There is a journal inside that has mine and Daddy's names on it.
A Father's Journal To His Daughter:
Edward Platt Cullen and Charlize Esmerie Evelyn Cullen
September 13th, 2007
Edward's Letters To Charlize
September 13th, 2007
My Dearest Charlize Esmerie Evelyn:
Today was one of the best days of my life. Today, I watched you come crashing and screaming into the world. There are three special people who share this special day as their birthdays. You, your Mama, and your Poppa Charlie. And for the record, Poppa already told you that you need not ever give him a gift. Your birth is more than enough. As it is for me. It is a day that I will never soon forget and be one of the happiest days of my life. There are not many of those days in my life.
See my little bird, my life has not always been an easy one. My family was involved in a car accident that left my father permanently disabled and unable to walk or care for himself or me. Worse than that, my mommy died while I was in my coma for almost three months. I never got to say goodbye to her. This was when I was seven, just two weeks after my birthday.
I spent the next almost six months in the hospital and then rehab facility to relearn everything I ever learned. I mean everything. Eating, drinking, walking, playing, dressing myself, and personal hygiene. Yeah. That was not a fun time. But I eventually relearned everything.
The car that hit my family's car, t-boned us on the passenger side where my mommy, your Grandma Elizabeth or Lizzy and I were sitting. From what I understand of the accident, it was a drunk driver going too fast and hit us just right. Or wrong. A drunk driver who wanted to die and take people with them. My father found out and somehow arranged to be on the road at the same time and we were hit. Sadly for my father, but thankfully for me, I survived and my father received injuries that he was not expecting.

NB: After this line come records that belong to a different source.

(** Running the loop to its end from a state with at least one path left:
    the first placed path stays first, and the output ends in it only if the
    path before the last is that path too. *)
Lemma shuffle_iter_head_tail (rand : nat → nat) (q : nat) :
  ∀ (k : nat) (pre : list string) (t : string) (avail out : list string),
    length avail = S q →
    shuffle_iter (S q) rand k (ShuffleState (pre ++ [t]) avail) = Some (ShuffleState out []) →
    head out = head (pre ++ [t]) ∧
    ∀ f, head out = Some f → last out = Some f → out !! (length out - 2)%nat = Some f.
Proof.
  induction q as [|q IH]; intros k pre t avail out Hlen Hrun.
  - destruct avail as [|a [|? ?]]; try discriminate Hlen.
    destruct (shuffle_last_step (rand k) pre t a) as (u & v & Hstep & Hhd & Huv).
    cbn [shuffle_iter] in Hrun. rewrite Hstep in Hrun. cbn in Hrun.
    inversion Hrun; subst out; clear Hrun. split; [exact Hhd|].
    intros f Hf Hl. rewrite last_snoc in Hl. inversion Hl; subst v.
    rewrite Hhd in Hf. rewrite (Huv f Hf eq_refl).
    rewrite !length_app. simpl.
    replace (length pre + 1 + 1 - 2)%nat with (length pre) by lia.
    rewrite <- app_assoc. by apply list_lookup_middle.
  - destruct avail as [|a [|b rest]]; try discriminate Hlen.
    destruct (shuffle_step_snoc (rand k) pre t (a :: b :: rest) ltac:(done))
      as (t1 & x & av' & Hstep & Hlen' & _ & Hkeep & _).
    specialize (Hkeep (swap_guard_many _ _ _ _)). subst t1.
    change (shuffle_iter (S (S q)) rand k (ShuffleState (pre ++ [t]) (a :: b :: rest)))
      with (shuffle_step (rand k) (ShuffleState (pre ++ [t]) (a :: b :: rest))
              ≫= shuffle_iter (S q) rand (S k)) in Hrun.
    rewrite Hstep in Hrun. cbn [mbind option_bind] in Hrun.
    destruct (IH (S k) (pre ++ [t]) x av' out) as [Hhd Hprop].
    + simpl in Hlen, Hlen'. lia.
    + exact Hrun.
    + split; [|exact Hprop]. rewrite Hhd. destruct pre; reflexivity.
Qed.

(** The head/tail swap at work: the random-mode output ends in its own first
    path only when the path before the last is that path as well, that is,
    only when it could not be avoided at that point. *)
Theorem shuffle_paths_head_tail (rand : nat → nat) (paths : list string) (fuel : nat) :
  (1 < length paths)%nat → (length paths ≤ fuel)%nat →
  ∃ out,
    order_clips random fuel rand paths = Some out ∧
    ∀ f, head out = Some f → last out = Some f →
         out !! (length out - 2)%nat = Some f.
Proof.
  intros Hlen Hfuel.
  assert (paths ≠ []) as Hne by (destruct paths; [simpl in Hlen; lia | done]).
  destruct (random_choice_elem (rand 0%nat) paths Hne) as (first_clip & Hfirst & Hin).
  pose proof (py_remove_length first_clip paths Hin) as Hrem.
  destruct (length (py_remove first_clip paths)) as [|q] eqn:Hq; [lia|].
  destruct (shuffle_iter_spec rand (S q) 1 [] first_clip (py_remove first_clip paths) Hq)
    as (out & Hrun & Hloop & _).
  exists out. split.
  { unfold order_clips. rewrite decide_True by done.
    unfold shuffle_paths, shuffle_init. rewrite Hfirst. simpl.
    rewrite Hloop; [done | lia]. }
  eapply (shuffle_iter_head_tail rand q 1 [] first_clip); [exact Hq | exact Hrun].
Qed.

Lemma shuffle_paths_head_tail_witness :
  ∃ out,
    order_clips random 4 (λ _, 0%nat) ["a"; "b"; "c"; "a"] = Some out ∧
    ∀ f, head out = Some f → last out = Some f →
         out !! (length out - 2)%nat = Some f.
Proof.
  apply (shuffle_paths_head_tail (λ _, 0%nat) ["a"; "b"; "c"; "a"] 4); simpl; lia.
Defined.


(** ** More on the job as a whole *)

Lemma total_app (l1 l2 : list Q) : total (l1 ++ l2) == total l1 + total l2.
Proof.
  induction l1 as [|x l1 IH]; simpl.
  - change (total l2 == 0 + total l2). ring.
  - fold (total (l1 ++ l2)). fold (total l1). rewrite IH. ring.
Qed.

Lemma total_perm (l1 l2 : list Q) : l1 ≡ₚ l2 → total l1 == total l2.
Proof.
  induction 1 as [|x l1 l2 _ IH|x y l|l1 l2 l3 _ IH1 _ IH2]; simpl.
  - reflexivity.
  - fold (total l1). fold (total l2). by rewrite IH.
  - fold (total l). ring.
  - by rewrite IH1.
Qed.

Lemma durations_insert_fresh (files : gmap string Q) (p : string) (d : Q)
    (paths : list string) :
  p ∉ paths → durations (<[p := d]> files) paths = durations files paths.
Proof.
  intros Hp. unfold durations. apply list_fmap_ext. intros i q Hq.
  rewrite lookup_insert_ne; [done|]. intros ->. apply Hp.
  by eapply list_elem_of_lookup_2.
Qed.

Section CombineVideosMore.
Variable VideoFileClip : string → option (Q * (Z * Z)).
Variable temp_clip_path : nat → Q → string.
Variable clip_encode_ok : nat → segment → bool.
Variable merge_ok : nat → bool.
Variable final_encode_ok : bool.

Lemma record_clip_present (i : nat) (st : job) (seg : segment) :
  files_present st → files_present (record_clip temp_clip_path i st seg).
Proof.
  intros Hst p Hp. unfold record_clip in *. simpl in *.
  destruct (decide (temp_clip_path i (seg_start seg) = p)) as [->|Hne].
  - rewrite lookup_insert_eq. by eexists.
  - rewrite lookup_insert_ne by done. apply Hst.
    apply elem_of_app in Hp as [Hp|Hp]; [done|].
    apply list_elem_of_singleton in Hp. congruence.
Qed.

Lemma record_clip_accounted (i : nat) (st : job) (seg : segment) :
  duration_accounted st → duration_accounted (record_clip temp_clip_path i st seg).
Proof.
  intros Hst Hnd. unfold record_clip in *. simpl in *.
  apply NoDup_app in Hnd as (Hnd & Hfresh & _).
  unfold durations. rewrite fmap_app.
  fold (durations (<[temp_clip_path i (seg_start seg):=seg_duration seg]> (temp_files st))
                  (processed_clip_paths st)).
  rewrite total_app. rewrite durations_insert_fresh.
  - rewrite (Hst Hnd). simpl. rewrite lookup_insert_eq. simpl. ring.
  - intros Hin. eapply Hfresh; [exact Hin|]. by apply list_elem_of_singleton.
Qed.

Lemma record_clips_invariants (i : nat) (segs : list segment) :
  ∀ st, files_present st → duration_accounted st →
        files_present (foldl (record_clip temp_clip_path i) st segs) ∧
        duration_accounted (foldl (record_clip temp_clip_path i) st segs).
Proof.
  induction segs as [|seg segs IH]; intros st Hp Ha; simpl; [done|].
  apply IH; [by apply record_clip_present | by apply record_clip_accounted].
Qed.

Lemma process_video_invariants (fuel : nat) (mode : VideoConcatMode) (m : Q) (i : nat)
    (video_path : string) (st st' : job) :
  process_video VideoFileClip temp_clip_path clip_encode_ok fuel mode m i video_path st
    = Some st' →
  files_present st → duration_accounted st →
  files_present st' ∧ duration_accounted st'.
Proof.
  unfold process_video. intros Hrun Hp Ha.
  destruct (VideoFileClip video_path) as [[D [w h]]|]; [|by inversion Hrun; subst].
  destruct (h =? 0)%Z; [by inversion Hrun; subst|].
  destruct (split_loop fuel (is_sequential mode) (clip_encode_ok i) m D 0)
    as [[segs e]|]; [|discriminate].
  cbn in Hrun. inversion Hrun; subst; clear Hrun.
  destruct (record_clips_invariants i segs st Hp Ha) as [Hp' Ha'].
  by destruct e.
Qed.

Lemma process_videos_invariants (fuel : nat) (mode : VideoConcatMode) (m : Q)
    (video_paths : list string) :
  ∀ i st st',
    process_videos VideoFileClip temp_clip_path clip_encode_ok fuel mode m i video_paths st
      = Some st' →
    files_present st → duration_accounted st →
    files_present st' ∧ duration_accounted st'.
Proof.
  induction video_paths as [|p rest IH]; intros i st st' Hrun Hp Ha; simpl in Hrun.
  - by inversion Hrun; subst.
  - destruct (process_video VideoFileClip temp_clip_path clip_encode_ok fuel mode m i p st)
      as [st1|] eqn:H1; [|discriminate].
    cbn in Hrun. destruct (process_video_invariants _ _ _ _ _ _ _ H1 Hp Ha) as [Hp1 Ha1].
    by eapply IH.
Qed.

Lemma initial_job_invariants : files_present (Job [] 0 ∅ []) ∧ duration_accounted (Job [] 0 ∅ []).
Proof.
  split.
  - intros p Hp. by apply elem_of_nil in Hp.
  - intros _. reflexivity.
Qed.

You will never meet that man. The man that you will know as Pappy Carlisle is my adopted Dad. He loves you so much and will help you to grow into a wonderful young woman like he helped me to grow into a halfway decent young man. Your Mamaw Esme is my adopted Mom and Grandma Elizabeth's sister. She will be extremely important to you as well. She already has many plans for tea parties and dress up, that its not funny. You are a very wanted little girl. I hope you remember that.
Your Poppa Charlie is your Mama's Dad. He has a little pink fishing pole and gear waiting for you once you know how to walk. We are praying for you to have more coordination than your Mama did growing up. We will love you either way.
There was never a time that I thought of if I wanted a son or a daughter. That was until I met a beautiful girl named Isabella Marie Swan. My beautiful Bella. The day that I met her, I knew she was the love of my life. She was going to be the mother of my daughter. Even though we were just kids at the time. I might have been four and her three.
When I met her, I decided that I wanted a little girl that looked just like her. Our little girl would have her mother's brown eyes that you can see the world through them. Her smile makes my heart melt like nothing in the world. Other than her laugh. Or kiss. Well. Everything about her.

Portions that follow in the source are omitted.